Treatment of Other Bacterial Pneumonia in Adults Admitted with Nonsevere Community-Acquired Pneumonia
This page covers empiric antibiotic selection for adult inpatients presenting with nonsevere community-acquired pneumonia who do not carry risk factors for drug-resistant organisms.
Clinical Scenario
Adult inpatient with nonsevere community-acquired pneumonia (CAP) and no risk factors for MRSA or Pseudomonas aeruginosa: no prior respiratory isolation of MRSA or P. aeruginosa, and no recent hospitalisation with receipt of parenteral antibiotics within the preceding 90 days.
Empiric Treatment Approach
Guideline-recommended strategies include combination therapy pairing a β-lactam with a macrolide, or monotherapy with a respiratory fluoroquinolone. A third pathway is available for patients with contraindications to both macrolide and fluoroquinolone classes.
Specific agents, doses, step-down criteria, and the complete management algorithm are in the full protocol.
Treatment Goals
The endpoint is clinical stability — resolution of vital sign abnormalities (heart rate, respiratory rate, blood pressure, oxygen saturation, temperature), ability to eat, and normal mentation. Stability is typically expected within 48–72 hours and formally assessed by day 5.
References
DOI: 10.1164/rccm.201908-1581ST
- In inpatient adults with nonsevere CAP without risk factors for MRSA or P. aeruginosa (see Recommendation 11), we recommend the following empiric treatment regimens (in no order of preference) (Table 4):
- combination therapy with a b-lactam (ampicillin + sulbactam 1.5–3 g every 6 h, cefotaxime 1–2 g every 8 h, ceftriaxone 1–2 g daily, or ceftaroline 600 mg every 12 h) and a macrolide (azithromycin 500 mg daily or clarithromycin 500 mg twice daily) (strong recommendation, high quality of evidence), or
- monotherapy with a respiratory fluoroquinolone (levofloxacin 750 mg daily, moxifloxacin 400 mg daily) (strong recommendation, high quality of evidence).
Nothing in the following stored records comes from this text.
Lemma parse_number_length (s : jsstring) (n : number) (r : jsstring) :
  parse_number s = Some (n, r) -> length r < length s.
Proof.
  unfold parse_number.
  assert (Hint : forall s1 ip s2, parse_int_part s1 = Some (ip, s2) -> length s2 < length s1).
  { intros [|c s1] ip s2; [discriminate|]. cbn [parse_int_part].
    destruct (N.eqb c (ch "0")); [intros H; injection H as _ <-; cbn; lia|].
    destruct (is_digit c) eqn:Ed; [|discriminate].
    cbn [span_digits]. rewrite Ed.
    pose proof (span_digits_length s1) as Hs.
    destruct (span_digits s1) as [ds r']. intros H. injection H as _ <-.
    cbn [snd length] in *. lia. }
  assert (Hfrac : forall s2 fp s3, parse_frac_part s2 = Some (fp, s3) -> length s3 <= length s2).
  { intros [|c s2] fp s3; cbn [parse_frac_part].
    - intros H. injection H as _ <-. lia.
    - destruct (N.eqb c (ch ".")).
      + pose proof (span_digits_length s2) as Hs.
        destruct (span_digits s2) as [[|d ds] r']; [discriminate|].
        intros H. injection H as _ <-. cbn [snd length] in *. lia.
      + intros H. injection H as _ <-. lia. }
  assert (Hexp : forall s3 ex s4, parse_exp_part s3 = Some (ex, s4) -> length s4 <= length s3).
  { intros [|c s3] ex s4; cbn [parse_exp_part].
    - intros H. injection H as _ <-. lia.
    - destruct (N.eqb c (ch "e") || N.eqb c (ch "E")).
      + destruct s3 as [|sg s3']; [cbn; discriminate|].
        destruct (N.eqb sg (ch "-")); [|destruct (N.eqb sg (ch "+"))];
          match goal with |- context [span_digits ?x] =>
            pose proof (span_digits_length x) as Hs;
            destruct (span_digits x) as [[|d ds] r2]
          end; try discriminate;
          intros H; injection H as _ <-; cbn [snd length] in *; lia.
      + intros H. injection H as _ <-. lia. }
  destruct s as [|c s0]; [discriminate|].
  destruct (N.eqb c (ch "-")).
  - destruct (parse_int_part s0) as [[ip s2]|] eqn:E1; [|discriminate].
    destruct (parse_frac_part s2) as [[fp s3]|] eqn:E2; [|discriminate].
    destruct (parse_exp_part s3) as [[ex s4]|] eqn:E3; [|discriminate].
    intros H. injection H as _ <-.
    apply Hint in E1. apply Hfrac in E2. apply Hexp in E3. cbn [length]. lia.
  - destruct (parse_int_part (c :: s0)) as [[ip s2]|] eqn:E1; [|discriminate].
    destruct (parse_frac_part s2) as [[fp s3]|] eqn:E2; [|discriminate].
    destruct (parse_exp_part s3) as [[ex s4]|] eqn:E3; [|discriminate].
    intros H. injection H as _ <-.
    apply Hint in E1. apply Hfrac in E2. apply Hexp in E3. lia.
Qed.
(** * EstJe backend (backend/server.js): a shallow embedding and its properties

    The server is an Express application over a MySQL pool.  The embedding
    follows the file top-down: the JavaScript primitives the handlers lean on
    ([parseInt], [String.prototype.split], truthiness), the store reached
    through [db.query], the [authenticateToken] middleware, the ten API
    handlers and the route registrations.

    Conventions.
    - A JavaScript string is a Rocq [string]; a character stands for the
      UTF-16 code unit with the same number, so the strings covered are those
      whose code units are below 256.
    - A JavaScript Number is a [number]: [NaN], an infinity, or a finite
      double, which the handlers only ever hold with an integer value and
      which is written as that integer.  Arithmetic rounds to the nearest
      double as IEEE 754 does.
    - Request-body fields are optional strings: [None] is [undefined]. *)

From Stdlib Require Import ZArith List String Ascii Bool Lia DecimalString.
Import ListNotations.

Local Open Scope string_scope.
Local Open Scope Z_scope.
(** [n > f] for an int [n] and a float [f]; Python compares the two
    exactly, without rounding [n] to a float. *)
Definition int_gt (n : Z) (f : float) : bool :=
  match f with
  | S754_nan => false
  | S754_infinity s => s
  | _ => match Qcompare (to_Q f) (inject_Z n) with
         | Lt => true
         | _ => false
         end
  end.

(** The literal [0.7]: 6305039478318694 * 2^-53. *)
Definition seven_tenths : float := S754_finite false 6305039478318694 (-53).

End PyFloat.

(** ** Dicts in insertion order *)

Section Dict.
Context {V : Type}.

Definition dict : Type := list (string * V).

Fixpoint dict_get (d : dict) (k : string) : option V :=
  match d with
  | [] => None
  | (k', v) :: d' => if String.eqb k k' then Some v else dict_get d' k
  end.

(** [d[k] = v]: an existing key keeps its place, a new key goes last. *)
Fixpoint dict_set (d : dict) (k : string) (v : V) : dict :=
  match d with
  | [] => [(k, v)]
  | (k', v') :: d' =>
      if String.eqb k k' then (k', v) :: d' else (k', v') :: dict_set d' k v
  end.

(** [d.pop(k, None)] *)
Fixpoint dict_pop (d : dict) (k : string) : dict :=
  match d with
  | [] => []
  | (k', v') :: d' =>
      if String.eqb k k' then d' else (k', v') :: dict_pop d' k
  end.

(** [d.update(other)] *)
Definition dict_update (d other : dict) : dict :=
  fold_left (fun acc kv => dict_set acc (fst kv) (snd kv)) other d.

(** [dict(items)] *)
Definition dict_of_items (items : list (string * V)) : dict :=
  dict_update [] items.

Definition keys (d : dict) : list string := map fst d.

(** The lists that stand for a dict: every key once. *)
Definition dict_wf (d : dict) : Prop := NoDup (keys d).

End Dict.

Arguments dict V : clear implicits.

(** ** History entries *)

Record entry : Type := mk_entry {
  added : Z;
  last_seen : Z;
  inserts : Z
}.

Definition history : Type := dict entry.

(** [new_history_entry()]; [clock] is what [get_time_seconds()] returns. *)
Definition new_history_entry (clock : Z) : entry :=
  {| added := clock; last_seen := clock; inserts := 0 |}.

(** ** Frecency *)

Definition SECONDS_PER_MINUTE : Z := 60.
Definition SECONDS_PER_HOUR : Z := SECONDS_PER_MINUTE * 60.
Definition SECONDS_PER_DAY : Z := SECONDS_PER_HOUR * 24.
Definition SECONDS_PER_WEEK : Z := SECONDS_PER_DAY * 7.

Definition recency_score (ds : Z) : Z :=
  if ds <? SECONDS_PER_MINUTE then 8
  else if ds <? SECONDS_PER_HOUR then 6
  else if ds <? SECONDS_PER_DAY then 4
  else if ds <? SECONDS_PER_WEEK then 2
  else 1.

Definition frecency (age count : Z) : result PyFloat.float :=
  q <- PyFloat.int_truediv count age ;;
  Ok (PyFloat.mul q (PyFloat.of_int (recency_score age))).

Definition entry_age (e : entry) (now : Z) : Z :=
  Z.max 100 (now - last_seen e).

Definition entry_frecency (e : entry) (now : Z) : result PyFloat.float :=
  frecency (entry_age e now) (inserts e).

(** ** Eviction *)

(** [sorted(items, key=..., reverse=True)].  CPython computes every key
    first, then sorts on the keys with [<] only; the sort is stable and
    [reverse=True] keeps the input order of items with equal keys.  The
    keys here are never NaN, so [<] orders them and the result is the one
    stable descending arrangement, which insertion from the right builds. *)
Section Sorted.
Context {A : Type}.
(** ** The number of cards on the table *)

Lemma hands_size_insert (hands : list deck.t) (i : nat) (hand hand' : deck.t) :
  hands !! i = Some hand →
  foldr (λ d n, deck.size d + n) 0 (<[i := hand']> hands)
  = foldr (λ d n, deck.size d + n) 0 hands - deck.size hand + deck.size hand'.
Proof.
  revert i. induction hands as [|d hands IH]; intros [|i] Hi; simpl in *;
    try done.
  - injection Hi as ->. lia.
  - rewrite (IH i Hi). lia.
Qed.

Lemma move_total (g : poker.t) (i : nat) (rest hand : deck.t) (c : card.t) :
  poker.pile g = rest ++ [c] →
  poker.player_card g !! i = Some hand →
  poker.total (poker.mk (poker.players g) rest
                 (<[i := hand ++ [c]]> (poker.player_card g)))
  = poker.total g.
Proof.
  intros Hpile Hhand. unfold poker.total. simpl.
  rewrite (hands_size_insert _ _ hand) by done.
  rewrite Hpile. unfold deck.size. rewrite !length_app. simpl. lia.
Qed.

Lemma deal_body_total (g g' : poker.t) (player_no player_no' : Z) :
  poker.deal_body player_no g = Ret player_no' g' →
  poker.total g' = poker.total g.
Proof.
  intros Hbody.
  destruct (last (poker.pile g)) as [c|] eqn:Hlast.
  - apply last_Some in Hlast as [rest Hpile].
    destruct (poker.player_card g !! Z.to_nat player_no) as [hand|] eqn:Hhand.
    + rewrite (deal_body_step g player_no rest hand c) in Hbody by done.
      injection Hbody as _ <-. by apply move_total.
    + unfold poker.deal_body, bind, poker.on_pile at 1, deck.back in Hbody.
      rewrite Hpile, last_snoc in Hbody.
      unfold poker.on_player in Hbody. simpl in Hbody.
      by rewrite Hhand in Hbody.
  - unfold poker.deal_body, bind, poker.on_pile at 1, deck.back in Hbody.
    by rewrite Hlast in Hbody.
Qed.

Lemma deal_total (g g' : poker.t) (k : Z) :
  poker.deal k g = Ret () g' → poker.total g' = poker.total g.
Proof.
  unfold poker.deal, bind, gets.
  generalize (Z.to_nat (uint (k * poker.players g))) as n.
  generalize 0 as player_no. intros player_no n. revert player_no g.
  induction n as [|n IH]; intros player_no g Hloop; simpl in Hloop.
  - by injection Hloop as <-.
  - unfold bind in Hloop.
    destruct (poker.deal_body player_no g) as [pn1 g1| |] eqn:Hbody; try done.
    apply deal_body_total in Hbody. rewrite <- Hbody. by eapply IH.
Qed.

Lemma draw_total (g g' : poker.t) (player_no : Z) (c : card.t) :
  poker.draw player_no g = Ret c g' → poker.total g' = poker.total g.
Proof.
  unfold poker.draw, bind, gets.
  destruct (player_no >=? poker.players g); [done|].
  unfold poker.on_pile at 1, deck.back.
  destruct (last (poker.pile g)) as [c0|] eqn:Hlast; [|done].
  apply last_Some in Hlast as [rest Hpile].
  unfold poker.on_player at 1. simpl.
  destruct (poker.player_card g !! Z.to_nat player_no) as [hand|] eqn:Hhand;
    [|done].
  unfold deck.push_back, modify, poker.on_pile, deck.pop_back. simpl.
  rewrite Hpile, removelast_last.
  replace (match rest ++ [c0] with [] => UB | _ :: _ => Ret () rest end)
    with (Ret (S:=deck.t) () rest) by (by destruct rest).
  unfold poker.on_player. simpl.
  rewrite list_lookup_insert_eq by (by eapply lookup_lt_Some).
  rewrite last_snoc, list_insert_insert_eq.
  intros [= _ <-]. rewrite <- (move_total g _ rest hand c0) by done. done.
Qed.

Lemma play_total (g g' : poker.t) (player_no : Z) (c : card.t) :
  poker.play player_no c g = Ret () g' →
  poker.total g' = poker.total g - 1.
Proof.
  unfold poker.play, bind, gets.
  destruct (player_no >=? poker.players g); [done|].
  unfold poker.on_player.
  destruct (poker.player_card g !! Z.to_nat player_no) as [hand|] eqn:Hhand;
    [|done].
  destruct (decide (c ∈ hand)) as [Hin|Hnotin].
  - apply list_elem_of_split_l in Hin as (before & after & -> & Hbefore).
    rewrite remove_first by done. intros [= <-].
    unfold poker.total. simpl.
    rewrite (hands_size_insert _ _ (before ++ c :: after)) by done.
    unfold deck.size. rewrite !length_app. simpl. lia.
  - by rewrite remove_absent.
Qed.

Lemma shuffle_total (g g' : poker.t) (time : Z) (rs : list Z) :
  poker.shuffle time rs g = Some (Ret () g') →
  poker.total g' = poker.total g.
Proof.
  unfold poker.shuffle. generalize (Z.to_nat time) as n. intros n.
  revert rs g. induction n as [|n IH]; intros rs g Hloop; simpl in Hloop.
  { by injection Hloop as <-. }
  destruct rs as [|a rs1]; [done|].
  destruct (poker.redraw a rs1) as [[b rs2]|]; [|done].
  unfold poker.on_pile in Hloop.
  pose proof (swap_inv (poker.pile g) a b _ eq_refl) as Hswap.
  destruct (poker.swap a b (poker.pile g)) as [[] pile'| |]; [|done..].
  apply IH in Hloop. rewrite Hloop.
  unfold poker.total, deck.size. simpl. by rewrite Hswap.
Qed.

(** Every call that returns keeps the number of cards on the table,
    but [play], which takes one card off it. *)
Lemma run_total (ops : list aux.op) (g g' : poker.t) :
  aux.run ops g = Some g' →
  poker.total g' = poker.total g - aux.plays ops.
Proof.
  revert g.
  induction ops as [|o ops IH]; intros g Hrun; simpl in Hrun.
  { injection Hrun as <-. simpl. lia. }
  destruct o as [time rs|k|i|i c]; simpl.
  - destruct (poker.shuffle time rs g) as [[[] g1| |]|] eqn:Hop; try done.
    apply shuffle_total in Hop. apply IH in Hrun. lia.
  - destruct (poker.deal k g) as [[] g1| |] eqn:Hop; try done.
    apply deal_total in Hop. apply IH in Hrun. lia.
  - destruct (poker.draw i g) as [c g1| |] eqn:Hop; try done.
    apply draw_total in Hop. apply IH in Hrun. lia.
  - destruct (poker.play i c g) as [[] g1| |] eqn:Hop; try done.
    apply play_total in Hop. apply IH in Hrun. lia.
Qed.

(** C1 at [poker game(1, 2, false); game.deal(1);
    game.play(0, card{SPADE, 13});]: the constructor puts 52 cards on
    the table, the deal keeps them, and [play] returns with 51 left:
    the king of spades is in neither the pile nor a hand. *)
Theorem play_destroys_card :
  let g0 := aux.built 1 2 false in
  let g1 := poker.mk 2 (take 50 (aux.fresh_deck false))
              [[card.mk SPADE 13]; [card.mk SPADE 12]] in
  let g2 := poker.mk 2 (take 50 (aux.fresh_deck false))
              [[]; [card.mk SPADE 12]] in
  poker.ctor 1 2 false = Ret () g0
  ∧ poker.deal 1 g0 = Ret () g1
  ∧ poker.play 0 (card.ctor SPADE 13) g1 = Ret () g2
  ∧ poker.total g0 = 52
  ∧ poker.total g1 = 52
  ∧ poker.total g2 = 51
  ∧ card.ctor SPADE 13 ∉ poker.pile g2 ++ concat (poker.player_card g2).
Proof.
  split_and!; try (vm_compute; reflexivity).
  vm_compute. intros Hin.
  repeat (apply elem_of_cons in Hin as [[=]|Hin]).
  by apply elem_of_nil in Hin.
Qed.

(** ** deck::sort *)

(** Case analysis on the integer tests of a comparator. *)
Ltac comp_cases :=
  repeat match goal with
  | |- context [?x =? ?y] => destruct (Z.eqb_spec x y)
  | |- context [?x >? ?y] => destruct (Z.gtb_spec x y)
  | H : context [?x =? ?y] |- _ => destruct (Z.eqb_spec x y)
  | H : context [?x >? ?y] |- _ => destruct (Z.gtb_spec x y)
  end;
  simpl in *; try done; try lia.

Section rank_first.

Local Abbreviation comp := deck.comp_rank_first.

Lemma comp_rank_first_irrefl (a : card.t) : comp a a = false.
Proof. unfold comp. comp_cases. Qed.

Lemma comp_rank_first_asym (a b : card.t) :
  comp a b = true → comp b a = false.
Proof. unfold comp. comp_cases. Qed.

Lemma comp_rank_first_trans (a b c : card.t) :
  comp a b = true → comp b c = true → comp a c = true.
Proof. unfold comp. comp_cases. Qed.

Lemma comp_rank_first_neg_trans (a b c : card.t) :
  comp a b = false → comp b c = false → comp a c = false.
Proof. unfold comp. comp_cases. Qed.

Lemma comp_rank_first_connected (a b : card.t) :
  comp a b = false → comp b a = false → a = b.
Proof.
  destruct a as [sa na], b as [sb nb]. unfold comp; simpl.
  intros Hab Hba.
  assert (na = nb ∧ sa = sb) as [-> ->]; [|done].
  revert Hab Hba. comp_cases.
Qed.

Global Instance may_precede_rank_first_trans :
  Transitive (may_precede comp).
Proof.
  intros a b c Hab Hbc. unfold may_precede in *.
  by apply (comp_rank_first_neg_trans c b a).
Qed.

Global Instance may_precede_rank_first_total : Total (may_precede comp).
Proof.
  intros a b. unfold may_precede.
  destruct (comp b a) eqn:Hba; [right|by left].
  by apply comp_rank_first_asym.
Qed.

Global Instance may_precede_rank_first_antisymm :
  AntiSymm (=) (may_precede comp).
Proof. intros a b Hab Hba. by apply comp_rank_first_connected. Qed.

Lemma strict_weak_on_rank_first (pile : deck.t) :
  strict_weak_on comp pile = true.
Proof.
  unfold strict_weak_on. rewrite !andb_true_iff. split_and!.
  - apply forallb_forall. intros a _. by rewrite comp_rank_first_irrefl.
  - apply forallb_forall. intros a _. apply forallb_forall. intros b _.
    apply forallb_forall. intros c _.
    destruct (comp a b) eqn:Hab; [|done].
    destruct (comp b c) eqn:Hbc; [|done].
    by rewrite (comp_rank_first_trans a b c).
  - apply forallb_forall. intros a _. apply forallb_forall. intros b _.
    apply forallb_forall. intros c _. unfold equiv.
    destruct (comp a b) eqn:Hab; [done|].
    destruct (comp b a) eqn:Hba; [done|].
    destruct (comp b c) eqn:Hbc; [done|].
    destruct (comp c b) eqn:Hcb; [done|].
    rewrite (comp_rank_first_neg_trans a b c) by done.
    by rewrite (comp_rank_first_neg_trans c b a).
Qed.

Lemma sort_rank_first_ret (pile : deck.t) :
  deck.sort deck.rank_first_descending pile
  = Ret () (merge_sort (may_precede comp) pile).
Proof.
  unfold deck.sort, std_sort. by rewrite strict_weak_on_rank_first.
Qed.

(** Whatever sorted permutation of the deck [std::sort] leaves, it is
    the one the embedding computes. *)
Lemma sort_rank_first_unique (pile pile' : deck.t) :
  pile' ≡ₚ pile → sorted_by comp pile' →
  deck.sort deck.rank_first_descending pile = Ret () pile'.
Proof.
  intros Hperm Hsorted. rewrite sort_rank_first_ret. f_equal.
  apply (StronglySorted_unique (may_precede comp)).
  - apply StronglySorted_merge_sort; apply _.
  - exact Hsorted.
  - by rewrite merge_sort_Permutation.
Qed.

(** [sort(rank_first_descending)] returns a sorted permutation of the
    deck, whatever the deck, and leaves a sorted deck as it is. *)
Lemma sort_rank_first_spec (pile : deck.t) :
  ∃ pile',
    deck.sort deck.rank_first_descending pile = Ret () pile'
    ∧ pile' ≡ₚ pile
    ∧ sorted_by comp pile'
    ∧ deck.sort deck.rank_first_descending pile' = Ret () pile'.
Proof.
  exists (merge_sort (may_precede comp) pile).
  assert (Hsorted : sorted_by comp (merge_sort (may_precede comp) pile))
    by (apply StronglySorted_merge_sort; apply _).
  split_and!.
  - apply sort_rank_first_ret.
  - apply merge_sort_Permutation.
  - exact Hsorted.
  - by apply sort_rank_first_unique.
Qed.

End rank_first.

Lemma sorted_by_lookup {A} (comp : A → A → bool) (l : list A)
    (i j : nat) (x y : A) :
  sorted_by comp l → l !! i = Some x → l !! j = Some y → (i < j)%nat →
  comp y x = false.
Proof.
  intros Hsorted Hi Hj Hij.
  rewrite <- (take_drop j l) in Hsorted.
  apply (StronglySorted_app_1_elem_of _ _ _ x y) in Hsorted; [done| |].
  - apply elem_of_take. eauto.
  - apply list_elem_of_lookup. exists 0%nat.
    by rewrite lookup_drop, Nat.add_0_r.
Qed.

(** C7. The comparator of [rank_first_descending] puts a card of
    number 1 before every card of another number, puts the greater
    number first among two other numbers, and the greater suit first
    among equal numbers.  So sorting a hand that holds an ace [a] and a
    king [k] returns a permutation of the hand in which both occur and
    every position of [a] is before every position of [k]. *)
Theorem ace_before_king (pile : deck.t) (a k : card.t) :
  card.number a = 1 → card.number k = 13 → a ∈ pile → k ∈ pile →
  (∀ x y : card.t,
     deck.comp_rank_first x y
     = if decide (card.number x = card.number y)
       then bool_decide (card.suit x > card.suit y)
       else if decide (card.number x = 1) then true
       else if decide (card.number y = 1) then false
       else bool_decide (card.number x > card.number y))
  ∧ ∃ pile',
      deck.sort deck.rank_first_descending pile = Ret () pile'
      ∧ pile' ≡ₚ pile
      ∧ (∃ i j : nat, pile' !! i = Some a ∧ pile' !! j = Some k)
      ∧ ∀ i j : nat,
          pile' !! i = Some a → pile' !! j = Some k → (i < j)%nat.
Proof.
  intros Ha Hk Hain Hkin. split.
  { intros x y. unfold deck.comp_rank_first.
    repeat case_decide; comp_cases;
      symmetry; (apply bool_decide_eq_true || apply bool_decide_eq_false); lia. }
  destruct (sort_rank_first_spec pile) as (pile' & Hsort & Hperm & Hsorted & _).
  exists pile'. split_and!; [done|done| |].
  - rewrite <- Hperm in Hain, Hkin.
    apply list_elem_of_lookup in Hain as [i Hi], Hkin as [j Hj]. eauto.
  - intros i j Hi Hj.
    assert (Hak : deck.comp_rank_first a k = true).
    { unfold deck.comp_rank_first. rewrite Ha, Hk. done. }
    destruct (Nat.lt_trichotomy i j) as [?|[->|Hji]]; [done| |].
    + rewrite Hi in Hj. injection Hj as ->. lia.
    + pose proof (sorted_by_lookup _ _ _ _ _ _ Hsorted Hj Hi Hji). congruence.
Qed.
- A third option for adults with CAP who have contraindications to both macrolides and fluoroquinolones is:
- combination therapy with a b-lactam (ampicillin + sulbactam, cefotaxime, ceftaroline, or ceftriaxone, doses as above) and doxycycline 100 mg twice daily (conditional recommendation, low quality of evidence).
- Risk factors include prior respiratory isolation of MRSA or P. aeruginosa or recent hospitalization AND receipt of parenteral antibiotics (in the last 90 d).
- We recommend that the duration of antibiotic therapy should be guided by a validated measure of clinical stability (resolution of vital sign abnormalities [heart rate, respiratory rate, blood pressure, oxygen saturation, and temperature], ability to eat, and normal mentation), and antibiotic therapy should be continued until the patient achieves stability and for no less than a total of 5 days (strong recommendation, moderate quality of evidence).